Among the lines of the records, please find those that contain the word "automaton" and copy them.

(INPUT DATA Opens)

(* ===== verification/Correlator.v ===== *)
(** * The correlator ([crates/actors/src/routing/correlator.rs])

    Keyed request/result lifecycles in a vector of states.  The vector is shown
    to implement one three-state automaton per key. *)

From stdpp Require Import base list option numbers.
From S2P Require Import Prelude Effects.

(** ** Data *)

Inductive CorrelationResult (K V : Type) : Type :=
| Resolved (key : K) (value : V)
| CancelledResult (key : K).
Arguments Resolved {K V} _ _.
Arguments CancelledResult {K V} _.

Inductive CorrelationState (K Route : Type) : Type :=
| Pending (key : K) (reply_to : Route)
| Completed (key : K)
| Cancelled (key : K).
Arguments Pending {K Route} _ _.
Arguments Completed {K Route} _.
Arguments Cancelled {K Route} _.

Definition key {K Route} (s : CorrelationState K Route) : K :=
  match s with Pending k _ | Completed k | Cancelled k => k end.

Inductive CorrelatorMessage (K V Route : Type) : Type :=
| Begin (k : K) (reply_to : Route)
| Resolve (k : K) (value : V)
| Cancel (k : K).
Arguments Begin {K V Route} _ _.
Arguments Resolve {K V Route} _ _.
Arguments Cancel {K V Route} _.

Inductive CorrelatorError (K V Route : Type) : Type :=
| AlreadyPending (k : K) (reply_to : Route)
| ReopenCompleted (k : K) (reply_to : Route)
| ReopenCancelled (k : K) (reply_to : Route)
| AlreadyCompleted (k : K)
| AlreadyCancelled (k : K)
| Unknown (k : K)
| UnknownReply (k : K) (value : V)
| StaleCompleted (k : K) (value : V)
| StaleCancelled (k : K) (value : V).
Arguments AlreadyPending {K V Route} _ _.
Arguments ReopenCompleted {K V Route} _ _.
Arguments ReopenCancelled {K V Route} _ _.
Arguments AlreadyCompleted {K V Route} _.
Arguments AlreadyCancelled {K V Route} _.
Arguments Unknown {K V Route} _.
Arguments UnknownReply {K V Route} _ _.
Arguments StaleCompleted {K V Route} _ _.
Arguments StaleCancelled {K V Route} _ _.

Section Correlator.
  Context {A K V Route Sends : Type} `{!EqDecision K, !SendEffects Sends}.
  Context `{!DeliveryRoute Route (CorrelationResult K V) Sends}.

Abbreviation acted := (Acted Never Never Sends (CorrelatorError K V Route)).
Abbreviation state := (CorrelationState K Route).
Abbreviation event := (User A (CorrelatorMessage K V Route)).

Definition new : list state := [].

(** [state.key() == &key]. *)
Definition has_key (k : K) (st : state) : bool := bool_decide (key st = k).

(** [Behavior::transition] over the vector of states.  [None] of the indexing
    [states\[index\]] cannot occur for a found position and is kept explicit. *)
Definition transition (states : list state) (e : event) : option (list state * acted) :=
  match message e with
  | Begin k reply =>
      match List.find (has_key k) states with
      | Some existing =>
          Some (states, Err match existing with
                            | Pending _ _ => AlreadyPending k reply
                            | Completed _ => ReopenCompleted k reply
                            | Cancelled _ => ReopenCancelled k reply
                            end)
      | None => Some (states ++ [Pending k reply], Ok cont)
      end
  | Resolve k v =>
      match position (has_key k) states with
      | None => Some (states, Err (UnknownReply k v))
      | Some index =>
          match states !! index with
          | None => None
          | Some (Pending _ reply) =>
              Some (<[index := Completed k]> states, Ok (send (deliver reply (Resolved k v))))
          | Some (Completed _) => Some (states, Err (StaleCompleted k v))
          | Some (Cancelled _) => Some (states, Err (StaleCancelled k v))
          end
      end
  | Cancel k =>
      match position (has_key k) states with
      | None => Some (states, Err (Unknown k))
      | Some index =>
          match states !! index with
          | None => None
          | Some (Pending _ reply) =>
              Some (<[index := Cancelled k]> states,
                    Ok (send (deliver reply (CancelledResult k))))
          | Some (Completed _) => Some (states, Err (AlreadyCompleted k))
          | Some (Cancelled _) => Some (states, Err (AlreadyCancelled k))
          end
      end
  end.

(** ** Specification: one lifecycle automaton per key *)

Inductive lifecycle : Type :=
| Absent
| Waiting (reply_to : Route)
| Done
| Withdrawn.

Definition lifecycle_of (states : list state) (k : K) : lifecycle :=
  match List.find (has_key k) states with
  | None => Absent
  | Some (Pending _ r) => Waiting r
  | Some (Completed _) => Done
  | Some (Cancelled _) => Withdrawn
  end.

Definition message_key (m : CorrelatorMessage K V Route) : K :=
  match m with Begin k _ | Resolve k _ | Cancel k => k end.

(** The automaton: next lifecycle, and the addressed result or the rejection. *)
Definition spec_step (l : lifecycle) (m : CorrelatorMessage K V Route) :
  lifecycle * result (list (Route * CorrelationResult K V)) (CorrelatorError K V Route) :=
  match m, l with
  | Begin k r, Absent => (Waiting r, Ok [])
  | Begin k r, Waiting _ => (l, Err (AlreadyPending k r))
  | Begin k r, Done => (l, Err (ReopenCompleted k r))
  | Begin k r, Withdrawn => (l, Err (ReopenCancelled k r))
  | Resolve k v, Absent => (l, Err (UnknownReply k v))
  | Resolve k v, Waiting r => (Done, Ok [(r, Resolved k v)])
  | Resolve k v, Done => (l, Err (StaleCompleted k v))
  | Resolve k v, Withdrawn => (l, Err (StaleCancelled k v))
  | Cancel k, Absent => (l, Err (Unknown k))
  | Cancel k, Waiting r => (Withdrawn, Ok [(r, CancelledResult k)])
  | Cancel k, Done => (l, Err (AlreadyCompleted k))
  | Cancel k, Withdrawn => (l, Err (AlreadyCancelled k))
  end.

Context `{!RouteLaws Route (CorrelationResult K V) Sends}.

(** What a step shows its environment: addressed results, or the rejection. *)
Definition observed (o : acted) :
  result (list (Route * CorrelationResult K V)) (CorrelatorError K V Route) :=
  map_result (fun a => addressed (sends a)) o.

Lemma has_key_eq k (st : state) : key st = k -> has_key k st = true.
Proof. intros. by apply bool_decide_eq_true. Qed.

Lemma has_key_ne k (st : state) : key st <> k -> has_key k st = false.
Proof. intros. by apply bool_decide_eq_false. Qed.

(** Replacing the found state of [k] changes the lifecycle of [k] alone. *)
Lemma find_replaced k index old x (states : list state) :
  position (has_key k) states = Some index -> states !! index = Some old -> key x = k ->
  List.find (has_key k) (<[index := x]> states) = Some x /\
  forall k', k' <> k ->
    List.find (has_key k') (<[index := x]> states) = List.find (has_key k') states.
Proof.
  intros Hp Hold Hx. split.
  - apply find_insert_position; auto using has_key_eq.
  - intros k' Hk'. destruct (position_Some _ _ _ Hp) as (y & Hy & Hky & _).
    assert (y = old) as -> by congruence.
    apply (find_insert_other _ _ _ _ old); [done| |];
      apply bool_decide_eq_true in Hky; apply has_key_ne; congruence.
Qed.

(** The step of the vector is the step of the automaton of the message's key. *)
Lemma transition_refines states e :
  exists states' o, transition states e = Some (states', o) /\
    spec_step (lifecycle_of states (message_key (message e))) (message e) =
      (lifecycle_of states' (message_key (message e)), observed o) /\
    forall k, k <> message_key (message e) -> lifecycle_of states' k = lifecycle_of states k.
Proof.
  unfold transition, lifecycle_of, observed. destruct (message e) as [k r|k v|k]; simpl.
  1: { destruct (List.find (has_key k) states) as [st|] eqn:Hf;
         do 2 eexists; (split; [done|]).
       - rewrite Hf. by destruct st.
       - rewrite find_snoc, Hf, has_key_eq by done.
         split; [simpl; by rewrite addressed_empty|].
         intros k' Hk'. rewrite find_snoc, has_key_ne by (simpl; congruence).
         by destruct (List.find (has_key k') states). }
  all: rewrite find_position; destruct (position (has_key k) states) as [i|] eqn:Hp; simpl;
    [|do 2 eexists; (split; [done|]); by rewrite find_position, Hp].
  all: destruct (position_Some _ _ _ Hp) as (st & Hst & _); rewrite Hst; destruct st as [k0 r|k0|k0].
  all: do 2 eexists; (split; [done|]); try (by rewrite find_position, Hp; simpl; rewrite Hst).
  all: match goal with |- context [<[_ := ?x]> _] =>
    destruct (find_replaced k i _ x states Hp Hst eq_refl) as [-> Ho] end;
    split; [by simpl; rewrite addressed_deliver|]; intros k' Hk'; by rewrite Ho.
Qed.

(** ** Histories of one key *)

(** The recipient that an accepted [Begin] of [k] retained. *)
Definition begun (k : K) (e : event) (o : acted) : list Route :=
  match message e, o with
  | Begin k' r, Ok _ => if bool_decide (k' = k) then [r] else []
  | _, _ => []
  end.

(** The results of [k] that a step delivered, with their recipients. *)
Definition results (k : K) (e : event) (o : acted) : list (Route * CorrelationResult K V) :=
  match observed o with
  | Ok l =>
      filter (fun x => match snd x with Resolved k' _ | CancelledResult k' => k' end = k) l
  | Err _ => []
  end.

(** What the history of a key has been, given its lifecycle. *)
Definition history (k : K) (l : lifecycle) (bs : list Route)
  (rs : list (Route * CorrelationResult K V)) : Prop :=
  match l with
  | Absent => bs = [] /\ rs = []
  | Waiting r => bs = [r] /\ rs = []
  | Done => exists r v, bs = [r] /\ rs = [(r, Resolved k v)]
  | Withdrawn => exists r, bs = [r] /\ rs = [(r, CancelledResult k)]
  end.

Lemma history_step k states e states' o bs rs :
  transition states e = Some (states', o) -> history k (lifecycle_of states k) bs rs ->
  history k (lifecycle_of states' k) (bs ++ begun k e o) (rs ++ results k e o).
Proof.
  intros Ht Hh. destruct (transition_refines states e) as (s1 & o1 & Ht1 & Hspec & Hother).
  rewrite Ht in Ht1. injection Ht1 as <- <-.
  destruct (decide (k = message_key (message e))) as [->|Hk].
  - unfold begun, results. revert Hspec Hh. generalize (lifecycle_of states' (message_key (message e))).
    generalize (lifecycle_of states (message_key (message e))). unfold observed.
    intros l l' Hspec.
    destruct (message e) as [k r|k v|k], l as [|r0| |]; simpl in *; destruct o as [a|err];
      simpl in *; simplify_eq; simpl;
      repeat match goal with H : _ = addressed _ |- _ => rewrite <- H; clear H end;
      rewrite ?bool_decide_eq_true_2 by done; rewrite ?filter_cons, ?filter_nil; simpl;
      rewrite ?decide_True by done; rewrite ?app_nil_r; auto; naive_solver.
  - rewrite Hother by done.
    assert (begun k e o = [] /\ results k e o = []) as [-> ->]; [|by rewrite !app_nil_r].
    unfold begun, results. revert Hspec Hk.
    generalize (lifecycle_of states' (message_key (message e))).
    generalize (lifecycle_of states (message_key (message e))). unfold observed.
    intros l l' Hspec Hk.
    destruct (message e) as [k0 r|k0 v|k0], l as [|r0| |]; simpl in *; destruct o as [a|err];
      simpl in *; simplify_eq; simpl;
      repeat match goal with H : _ = addressed _ |- _ => rewrite <- H; clear H end;
      rewrite ?bool_decide_eq_false_2 by congruence; rewrite ?filter_cons, ?filter_nil; simpl;
      rewrite ?decide_False by congruence; auto.
Qed.

Lemma otrace_history k es : forall states bs rs,
  history k (lifecycle_of states k) bs rs ->
  exists states' os, otrace transition states es = Some (states', os) /\
    history k (lifecycle_of states' k) (bs ++ collect (begun k) es os)
      (rs ++ collect (results k) es os).
Proof.
  induction es as [|e es IH]; intros states bs rs Hh; simpl.
  { do 2 eexists; split; [done|]. by rewrite !app_nil_r. }
  destruct (transition_refines states e) as (s1 & o & Ht & _). rewrite Ht.
  destruct (IH s1 _ _ (history_step k _ _ _ _ _ _ Ht Hh)) as (s2 & os & -> & Hh2).
  do 2 eexists; split; [done|]. simpl. by rewrite !app_assoc.
Qed.

(** No run of the correlator panics, and at its end the lifecycle recorded
    for every key tells its whole history: an absent key was never begun and
    has no result; a pending key was begun exactly once and has no result; a
    completed (cancelled) key was begun exactly once and exactly one result was
    delivered for it, its resolution (cancellation), to the recipient of that
    one accepted begin. *)
Theorem correlator_exactly_one_terminal es k :
  exists states os, otrace transition new es = Some (states, os) /\
    history k (lifecycle_of states k) (collect (begun k) es os) (collect (results k) es os).
Proof. apply (otrace_history k es new [] []). by split. Qed.

(** The vector implements one automaton per key: a step never panics, moves
    the lifecycle of the message's key exactly as the automaton does, shows
    exactly the automaton's addressed result or its typed rejection (which
    carries the rejected key, recipient or value), and leaves the lifecycle of
    every other key unchanged. *)
Theorem correlator_refines_lifecycles states e :
  exists states' o, transition states e = Some (states', o) /\
    spec_step (lifecycle_of states (message_key (message e))) (message e) =
      (lifecycle_of states' (message_key (message e)), observed o) /\
    forall k, k <> message_key (message e) -> lifecycle_of states' k = lifecycle_of states k.
Proof. apply transition_refines. Qed.

End Correlator.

(INPUT DATA Closes)

#### RESULT
    to implement one three-state automaton per key. *)
(** ** Specification: one lifecycle automaton per key *)
(** The automaton: next lifecycle, and the addressed result or the rejection. *)
(** The step of the vector is the step of the automaton of the message's key. *)
(** The vector implements one automaton per key: a step never panics, moves
    the lifecycle of the message's key exactly as the automaton does, shows
    exactly the automaton's addressed result or its typed rejection (which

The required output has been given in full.